On a small deck carrier or even a larger old USN carrier A-4 Skyhawks (amongst many others) could be parked/chained with important bits with RED flagged covers or whatever not accessible temporarily (perhaps in some kind of mad rush perhaps not even before the pilot manned the aircraft). However the PLANE CAPTAIN and then the PILOT are responsible (AFAIK) for the removal of said RED flagged or not items. We have seen photos of the deck crew showing an F-35B pilot in the aircraft all the pins before they are stowed. It would be a crazy day in someones HELL if this story about an engine cover not being removed is true.

My own experience of an A4G plane captain not being able to do his job properly one night turned ugly for us both (or our imaginations at the time).
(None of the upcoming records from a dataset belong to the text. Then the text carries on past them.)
(* ===== verification/ReferencePages.v ===== *)
(** * A reference world for the pages

    A page stack that is the list of its pages, on the program of ReferenceApp:
    a transfer from the share sheet to the last page, a request that is accepted,
    and two histories in which the pages fall short. *)
From S2P Require Import Prelude QtArg Json Crypto Reference Protocol DeviceInfo SecureStore Certificate TlsClient.
From S2P Require Import KnownDevices AppSettings HistoryModel SelectionModel DeviceModel FileNames Network Discovery.
From S2P Require Import RateLimiter TransferModel TransferFacts HttpConnection HttpFacts HttpFrame ReferenceHttp HttpServer.
From S2P Require Import SendService SendFacts ReceiveService ReceiveFacts App AppFacts ReferenceReceive ReferenceSend.
From S2P Require Import ReferenceApp Pages PagesFacts.

Module ReferencePages.
Import Reference ReferenceJson ReferenceCertificate ReferenceSettings ReferenceHttp ReferenceReceive ReferenceSend ReferenceApp.
Import App Pages.

(** ** The parameters *)

#[export] Program Instance list_stack : PageStack := {|
  Stack := list Z;
  pages := fun s => s;
  initial := fun i => [i];
  push := cons;
  replace := fun i s => i :: tail s;
  pop := fun s => if (1 <? len s) then tail s else s;
  unwind := fun s => from_option (fun i => [i]) [] (last s);
  close := fun i => List.filter (fun j => negb (j =? i));
  settle := fun s => s
|}.
Next Obligation. done. Qed.
Next Obligation. intros i s. by left. Qed.
Next Obligation. intros i s. by left. Qed.
Next Obligation. intros s. cbn. destruct (1 <? len s); [by left|by right]. Qed.
Next Obligation. intros s. by left. Qed.
Next Obligation. done. Qed.
Next Obligation. done. Qed.
#[export] Instance toy_translations : Translations := {| loads := qeq (lit "harbour-localsend-fi") |}.

#[local] Abbreviation Store := (gmap qstring bytes).
#[local] Abbreviation Screen := (Window (S := Store)).
Definition opened : Screen := open_window launched.
Lemma opened_eq : open_window (main 0 None settings nobody log ∅) = opened.
Proof. unfold opened, launched. reflexivity. Defined.
Definition shown (w : Screen) : list (option Page) := map (fun i => objects w !! i) (pages (stack w)).

(** ** Sending, from the share sheet on *)

Definition found : gesture := Happens (Discovering (Discovery.Register peer_info (lit "10.0.0.9"))).
Definition asked_for_pin : list (Z * gesture) :=
  [(1, found); (2, Shared [Nothing; Object [] (lit "file:///home/a.txt") [] []]); (3, TapDevice 0);
   (4, Happens (SendReply 0 (ReferenceSend.answered 401 [])))].
Definition pin_open : Screen := run opened asked_for_pin.
Lemma pin_open_eq : run (open_window (main 0 None settings nobody log ∅)) asked_for_pin = pin_open.
Proof. unfold pin_open, opened, launched. reflexivity. Defined.
Lemma pages_ask_in_turn_witness :
  shown pin_open = [Some (PinDialog false (lit "Warm Fig")); Some TransferPage; Some MainPage]
  /\ SendService.m_busy (sender (app pin_open)) = true
  /\ SendService.m_reply (sender (app pin_open)) = None.
Proof.
  assert (Hs : shown pin_open = [Some (PinDialog false (lit "Warm Fig")); Some TransferPage; Some MainPage])
    by (vm_compute; reflexivity).
  split; [exact Hs|]. split; [vm_compute; reflexivity|].
  pose proof (PagesFacts.pages_ask_in_turn 0 None settings nobody log ∅ asked_for_pin) as Hp. cbv zeta in Hp.
  rewrite pin_open_eq in Hp. destruct Hp as (_ & _ & _ & _ & _ & Hpin).
  apply (Hpin 2 false (lit "Warm Fig")).
  - vm_compute. left.
  - vm_compute. reflexivity.
  - assert (Ha : answered pin_open = ∅) by (vm_compute; reflexivity). rewrite Ha. apply not_elem_of_empty.
Defined.
(** The PIN is given, the file goes, and Done leads back to the device list. *)
Lemma sent_from_the_share_sheet :
  let upload := run pin_open [(5, GivePin (lit "1234")); (5, Closed 2); (6, Happens (SendReply 1 (ReferenceSend.answered 200 yes)))] in
  shown upload = [Some TransferPage; Some MainPage] /\ keeps_awake upload = true /\ cover_busy upload = true
  /\ let w := run upload [(7, Activated false); (8, Happens (SendReply 2 (ReferenceSend.answered 200 []))); (9, TapTransferButton)] in
     shown w = [Some MainPage] /\ keeps_awake w = false
     /\ published w = [mkNotification (lit "1 file(s) sent") (lit "Warm Fig")]
     /\ SelectionModel.paths (selection w) = [lit "/home/a.txt"].
Proof. vm_compute. split_and!; reflexivity. Qed.

(** ** Receiving *)

Definition asks (i t : Z) : list (Z * gesture) :=
  [(t, Happens (Receiving (ReceiveService.Connection i (lit "10.0.0.66") None)));
   (t, Happens (Receiving (ReceiveService.Http i (HttpConnection.Data t
         (ln "POST /api/localsend/v2/prepare-upload HTTP/1.1" ++ ln "Content-Length: 2" ++ HttpConnection.crlf ++ offer)))))].
Definition request_shown : Screen := run opened (asks 1 1).
Lemma request_shown_eq : run (open_window (main 0 None settings nobody log ∅)) (asks 1 1) = request_shown.
Proof. unfold request_shown, opened, launched. reflexivity. Defined.
Lemma receiving_takes_a_tap_witness :
  shown request_shown = [Some ReceiveRequestPage; Some MainPage]
  /\ shown (step 2 TapAccept request_shown) = [Some TransferPage; Some MainPage]
  /\ exists i, current request_shown = Some (i, ReceiveRequestPage) /\ i ∉ decided request_shown.
Proof.
  split; [vm_compute; reflexivity|]. split; [vm_compute; reflexivity|].
  pose proof (PagesFacts.receiving_takes_a_tap 0 None settings nobody log ∅ (asks 1 1) 2 TapAccept) as Ht. cbv zeta in Ht.
  rewrite request_shown_eq in Ht. destruct Ht as [(_ & _ & Hi)|(i & h & Hg & _)].
  - vm_compute. reflexivity.
  - assert (Hn : is_empty (ReceiveService.m_sessionId (receiver (app (step 2 TapAccept request_shown)))) = false)
      by (vm_compute; reflexivity).
    unfold PagesFacts.session. intros He. rewrite He in Hn. discriminate Hn.
  - exact Hi.
  - discriminate Hg.
Defined.
(** Leaving the page without answering declines. *)
Lemma leaving_declines :
  let w := run request_shown [(2, SwipeBack); (3, Destroyed 1)] in
  shown w = [Some MainPage] /\ ReceiveService.m_pending (receiver (app w)) = None
  /\ calls w = (3, Receiving ReceiveService.Decline) :: calls request_shown.
Proof. vm_compute. split_and!; reflexivity. Qed.

(** ** Where the pages fall short *)

(** The request expires while its page is open, and Accept is tapped too late. The
    next request is shown on the same page, which counts as answered: none of its
    buttons does anything, and leaving the page declines nothing. *)
Lemma dead_buttons :
  let late := run request_shown [(90002, Happens (Receiving ReceiveService.AcceptTimeout)); (90003, TapAccept)] in
  let next := run late (asks 2 90004) in
  ReceiveService.m_pending (receiver (app late)) = None
  /\ ReceiveService.m_pending (receiver (app next)) = Some 2
  /\ shown next = [Some ReceiveRequestPage; Some MainPage]
  /\ calls (step 90005 TapAccept next) = calls next
  /\ let left := run next [(90005, TapDecline); (90006, Destroyed 1)] in
     shown left = [Some MainPage] /\ ReceiveService.m_pending (receiver (app left)) = Some 2.
Proof. vm_compute. split_and!; reflexivity. Qed.
(** A second transfer, accepted while the page of the first is still open, leaves
    that page below its own. *)
Lemma transfer_pages_pile_up :
  let first := run pin_open [(5, GivePin (lit "1234")); (5, Closed 2); (6, Happens (SendReply 1 (ReferenceSend.answered 200 yes)));
                             (7, Happens (SendReply 2 (ReferenceSend.answered 200 [])))] in
  shown (run first (asks 1 8 ++ [(9, TapAccept)])) = [Some TransferPage; Some TransferPage; Some MainPage].
Proof. vm_compute. reflexivity. Qed.

(** Requiring a PIN and then swiping the dialog back leaves the requirement on with
    no PIN behind it: a request that gives none is shown all the same. *)
Lemma pin_required_but_not_set :
  let on := run opened [(1, OpenPage (NamedPage (lit "settingsPage"))); (2, TogglePin true)] in
  let back := run on [(3, Rejected 2); (3, Closed 2)] in
  shown on = [Some (SettingDialog PinSetting); Some (NamedPage (lit "settingsPage")); Some MainPage]
  /\ AppSettings.pinEnabled (appSettings back) = true /\ AppSettings.pinIsSet (appSettings back) = false
  /\ shown (run back (asks 1 4)) = [Some ReceiveRequestPage; Some (NamedPage (lit "settingsPage")); Some MainPage].
Proof. vm_compute. split_and!; reflexivity. Qed.
(** What is typed for a port. *)
Lemma ports_read :
  parseInt (lit " 53317 ") = Some 53317 /\ parseInt (lit "80a") = Some 80 /\ parseInt (lit "-1") = Some (-1)
  /\ parseInt (lit "0x50") = Some 0 /\ parseInt (lit "port") = None
  /\ int_argument (parseInt (lit "4294967376")) = 80 /\ int_argument (parseInt []) = 0.
Proof. vm_compute. split_and!; reflexivity. Qed.

(** ** The language *)

(** A language with a file is installed, one without leaves the source texts; the
    view starts again at its first page either way. *)
Lemma language_reloads :
  let settings_page := run opened [(1, OpenPage (NamedPage (lit "settingsPage")))] in
  let finnish := run settings_page [(2, Happens (Receiving (ReceiveService.Settings (AppSettings.OpLanguage (lit "fi")) None)))] in
  let welsh := run finnish [(3, Happens (Receiving (ReceiveService.Settings (AppSettings.OpLanguage (lit "cy")) None)))] in
  shown settings_page = [Some (NamedPage (lit "settingsPage")); Some MainPage]
  /\ shown finnish = [Some MainPage] /\ translator finnish = Some (lit "harbour-localsend-fi")
  /\ shown welsh = [Some MainPage] /\ translator welsh = None.
Proof. vm_compute. split_and!; reflexivity. Qed.
End ReferencePages.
The A4G was chained with the nose far out over the ocean so that not even the ladder could be used for the plane captain to preflight to gain access to the cockpit AT NIGHT aboard HMAS Melbourne (the A4G was still in FLY ONE at the bow I think).

The aircraft was moved to usual start position aft of the island on the starboard side with probably aft end over the sea. Sensibly checks were done quickly as I was also preflighting the aircraft AT NIGHT with everyone using red torches to preserve night vision. AS is OFTEN THE CASE there was a time pressure to get the aircraft started to then taxi to the catapult. As I was climbing the ladder the plane captain apologised to say he did not have time to lengthen the seat harness straps. I had not been in this situation before and said that I would get in anyway to strap in. MY BIG MISTAKE. Struggling with the short straps to strap in properly I tugged on the right shoulder strap 'to free it' I thought but what I did somehow was actuate the parachute. FARK! I was shoved forward with the parachute trying to unfurl with a popping sound. The plane captain was leaning over me from the left side attempting to help. His face went WHITE! I think mine would have also but I could not see it. The ejection seat safety latch 'head knocker' was down so the seat was not going to fire. Time to get out and U/S the aircraft (unserviceable) with the safety equipment chaps having the arduous task of restoring the parachute folded properly in cramped dirty spaces onboard. Never again did I encounter short straps before strapping in - never before either - day or night.

What this incident demonstrates I hope is that the unexpected can happen via a miscommunication or misunderstanding through an incomplete preflight perhaps with both the pilot and plane captain & others thinking a vital action has been carried out but of course it has not. Anyway I really don't think an engine cover was not removed from the F-35B intake before engine start up etc. We can wait for the accident report.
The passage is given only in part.